→ **Problem requirements**:
Check every line below for the string "lines". Copy the ones that have it.

Saved entries
----
(** * coach: the deployment orchestrator of baely/infra (tools/cmd/coach/main.go)

    A shallow embedding of the gRPC service [coachService] with its two
    operations [Assemble] and [Start], the request validators, the tag
    resolution, the workspace handling and the authentication interceptor.

    The handlers are effectful: they create and remove directories, write
    files, start external processes (git, docker) and talk to GitHub.  The
    embedding threads a [World] (a filesystem and a trace of the effects that
    happened) through a state-and-error monad.  What the outside world answers
    (the exit status of a process, a directory listing of the control
    repository, the body of an HTTP response, the random part of a temporary
    name) is read from an [Env] record, so every statement below holds for all
    behaviours of the collaborators.  Log output is not modelled.  Line
    numbers are those of the later of the two revisions in main.go, the one
    that copies the files mounted for a service (lines 297-719).

    The command-line client (tools/cmd/coachclient/main.go, lines 114-200)
    is embedded as far as it checks its flags and builds its calls. *)

From Stdlib Require Import ZArith Ascii DecimalString.
From stdpp Require Import gmap strings list fin_maps sorting.

(** ** Go strings *)

Module gostrings.

(** [strip p s] is [Some rest] when [s = p ++ rest]. *)
Fixpoint strip (p s : string) : option string :=
  match p, s with
  | EmptyString, _ => Some s
  | String a p', String b s' => if Ascii.eqb a b then strip p' s' else None
  | String _ _, EmptyString => None
  end.
(** * dstack-ingress DNS provider layer: a shallow embedding

    The development follows [scripts/dns_providers]: the record model and the
    shared reconciliation helpers of [base.py], the three adapters
    ([cloudflare.py], [linode.py], [namecheap.py]) and the provider factory
    ([factory.py]).

    Python objects with mutable attributes are modelled by explicit state
    passing; a method is a function [S -> outcome A * S] where the outcome is
    a returned value or a raised exception.  Remote HTTP APIs are an abstract
    transition function on an abstract world; every request an adapter issues
    is appended to a trace kept in the adapter state. *)

From stdpp Require Import base strings gmap list pretty.
From Stdlib Require Import ZArith Lia.

Set Default Proof Using "Type".

(** ** Python values, strings and control flow *)

Module Py.

(** JSON / Python values stored in the [data] extension map of a record. *)
Inductive PyVal := PyNone | PyInt (z : Z) | PyStr (s : string).

#[global] Instance PyVal_eq_dec : EqDecision PyVal.
Proof. solve_decision. Defined.

(** Truthiness of [str], [Optional[str]] and [Optional[dict]] values. *)
Definition truthy_str (s : string) : bool := negb (String.eqb s "").

Definition truthy (o : option string) : bool :=
  match o with
  | Some s => truthy_str s
  | None => false
  end.

Definition truthy_dict (o : option (gmap string PyVal)) : bool :=
  match o with
  | Some d => negb (bool_decide (d = ∅))
  | None => false
  end.

(** [s.endswith(suf)] and [s.startswith(pre)]. *)
Definition endswith (s suf : string) : bool :=
  (String.length suf <=? String.length s)%nat
  && String.eqb
       (String.substring (String.length s - String.length suf)
                         (String.length suf) s) suf.

Definition startswith (s pre : string) : bool := String.prefix pre s.

(** [s.lower()] on ASCII letters. *)
Definition lower_ascii (c : Ascii.ascii) : Ascii.ascii :=
  let n := Ascii.nat_of_ascii c in
  if ((65 <=? n) && (n <=? 90))%nat then Ascii.ascii_of_nat (n + 32) else c.

Fixpoint lower (s : string) : string :=
  match s with
  | EmptyString => EmptyString
  | String c r => String (lower_ascii c) (lower r)
  end.

(** [s.strip] with the double-quote character as argument: drop the
    quote characters at both ends. *)
Definition quote : Ascii.ascii := Ascii.ascii_of_nat 34.

Fixpoint lstrip_quote (s : string) : string :=
  match s with
  | String c r => if Ascii.eqb c quote then lstrip_quote r else s
  | EmptyString => EmptyString
  end.

Fixpoint rstrip_quote (s : string) : string :=
  match s with
  | EmptyString => EmptyString
  | String c r =>
      match rstrip_quote r with
      | EmptyString => if Ascii.eqb c quote then EmptyString else String c EmptyString
      | r' => String c r'
      end
  end.

Definition strip_quote (s : string) : string := rstrip_quote (lstrip_quote s).

(** The f-string that wraps [s] in literal double quotes. *)
Definition quoted (s : string) : string :=
  String quote (s +:+ String quote EmptyString).

(** [s.split(sep)] for a one-character separator; never returns []. *)
Fixpoint split_char (sep : Ascii.ascii) (s : string) : list string :=
  match s with
  | EmptyString => [EmptyString]
  | String c r =>
      if Ascii.eqb c sep then EmptyString :: split_char sep r
      else match split_char sep r with
           | w :: ws => String c w :: ws
           | [] => [String c EmptyString]
           end
  end.

(** [s.split(sep, maxsplit)]: at most [maxsplit] cuts, from the left. *)
Fixpoint split_char_max (sep : Ascii.ascii) (maxsplit : nat) (s : string)
  : list string :=
  match maxsplit with
  | O => [s]
  | S m =>
      match s with
      | EmptyString => [EmptyString]
      | String c r =>
          if Ascii.eqb c sep then EmptyString :: split_char_max sep m r
          else match split_char_max sep maxsplit r with
               | w :: ws => String c w :: ws
               | [] => [String c EmptyString]
               end
      end
  end.

(** [s.replace(old, new)] for a non-empty [old]: non-overlapping
    occurrences, left to right.  [skip] counts the characters of a matched
    occurrence that remain to be dropped. *)
Fixpoint replace_go (old new : string) (skip : nat) (s : string) : string :=
  match s with
  | EmptyString => EmptyString
  | String c r =>
      match skip with
      | S k => replace_go old new k r
      | O =>
          if String.prefix old s
          then new +:+ replace_go old new (String.length old - 1) r
          else String c (replace_go old new 0 r)
      end
  end.

Definition replace (s old new : string) : string := replace_go old new 0 s.

(** [sep.join(l)] *)
Definition join (sep : string) (l : list string) : string := String.concat sep l.

(** Substring test, [sub in s]. *)
Fixpoint contains (s sub : string) : bool :=
  String.prefix sub s
  || match s with
     | EmptyString => false
     | String _ r => contains r sub
     end.

(** Exceptions the modelled code can raise. *)
Inductive exn :=
| ValueError (msg : string)
| AttributeError (msg : string)
| gaierror (msg : string).

(** The outcome of running a method: a value, an exception, or an
    exhausted iteration budget for the one unbounded loop of the code
    (Cloudflare's page loop). *)
Inductive outcome (A : Type) :=
| Ret (a : A)
| Raise (e : exn)
| OutOfFuel.
Arguments Ret {A} a.
Arguments Raise {A} e.
Arguments OutOfFuel {A}.

(** State and exception monad: attribute writes done before an exception
    stay visible. *)
Definition M (S A : Type) : Type := S -> outcome A * S.

Definition ret {S A} (a : A) : M S A := fun s => (Ret a, s).

Definition raise {S A} (e : exn) : M S A := fun s => (Raise e, s).

Definition bind {S A B} (m : M S A) (k : A -> M S B) : M S B :=
  fun s =>
    match m s with
    | (Ret a, s') => k a s'
    | (Raise e, s') => (Raise e, s')
    | (OutOfFuel, s') => (OutOfFuel, s')
    end.

Definition gets {S A} (f : S -> A) : M S A := fun s => (Ret (f s), s).

Definition modify {S} (f : S -> S) : M S unit := fun s => (Ret tt, f s).

(** [if c: body] for a statement body. *)
Definition when {S} (c : bool) (body : M S unit) : M S unit :=
  if c then body else ret tt.

(** Run a call and drop its result, as in an expression statement. *)
Definition ignore {S A} (m : M S A) : M S unit := bind m (fun _ => ret tt).
(** * WMATA bus pipeline: the upsert writer, the column explode, the fetch
      and the extraction stamp

    A shallow embedding of the functions of [ProyectoFinal.py] (the same
    functions are repeated in [1-CapaBronze.py] and [2-CapaSilver.py]):
    [get_data], [build_table], [build_table_incremental],
    [save_data_as_delta], [save_new_data_as_delta] and [explode_columns],
    and the statements of the script that fetch the stops.

    The functions are glue over three libraries, so each library call is
    given the part of its documented behaviour the functions rely on:
    requests ([get], [raise_for_status], [json]), pandas (column
    selection, [copy], [apply]/[all], [explode], column assignment) and
    deltalake ([DeltaTable], [merge] with [when_not_matched_insert_all],
    [write_deltalake]). *)

From Stdlib Require Import QArith.Qcanon.
From stdpp Require Import gmap strings list fin_maps pretty.

Open Scope string_scope.

#[local] Set Warnings "-register-all".

(** ** Python values *)

(** The objects that travel through the pipeline: what [response.json()]
    produces, what a data frame cell holds, what the clock returns. *)
Inductive Value : Type :=
  | VNone                                   (* None, JSON null *)
  | VNaN                                    (* numpy.nan, the missing cell *)
  | VBool (b : bool)
  | VInt (z : Z)
  | VFloat (q : Qc)
  | VStr (s : string)
  | VDate (year month day : nat)            (* datetime.date *)
  | VList (items : list Value)
  | VDict (entries : list (string * Value)). (* insertion-ordered dict *)

#[global] Instance Value_inhabited : Inhabited Value := populate VNaN.

(** [isinstance(x, list)] *)
Definition isinstance_list (x : Value) : bool :=
  match x with VList _ => true | _ => false end.

(** A cell that Arrow stores as NULL. *)
Definition is_null (x : Value) : bool :=
  match x with VNone | VNaN => true | _ => false end.

(** Structural equality of two values, by recursion through lists and
    dicts. *)
Fixpoint value_eqb (a b : Value) {struct a} : bool :=
  match a, b with
  | VNone, VNone => true
  | VNaN, VNaN => true
  | VBool x, VBool y => bool_decide (x = y)
  | VInt x, VInt y => bool_decide (x = y)
  | VFloat x, VFloat y => bool_decide (x = y)
  | VStr x, VStr y => bool_decide (x = y)
  | VDate y1 m1 d1, VDate y2 m2 d2 =>
      bool_decide (y1 = y2) && bool_decide (m1 = m2) && bool_decide (d1 = d2)
  | VList xs, VList ys =>
      (fix go (xs ys : list Value) {struct xs} : bool :=
         match xs, ys with
         | [], [] => true
         | x :: xs', y :: ys' => value_eqb x y && go xs' ys'
         | _, _ => false
         end) xs ys
  | VDict xs, VDict ys =>
      (fix go (xs ys : list (string * Value)) {struct xs} : bool :=
         match xs, ys with
         | [], [] => true
         | (k, x) :: xs', (k', y) :: ys' =>
             bool_decide (k = k') && value_eqb x y && go xs' ys'
         | _, _ => false
         end) xs ys
  | _, _ => false
  end.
----
→ **Solved exercise**:
    that copies the files mounted for a service (lines 297-719).
    The command-line client (tools/cmd/coachclient/main.go, lines 114-200)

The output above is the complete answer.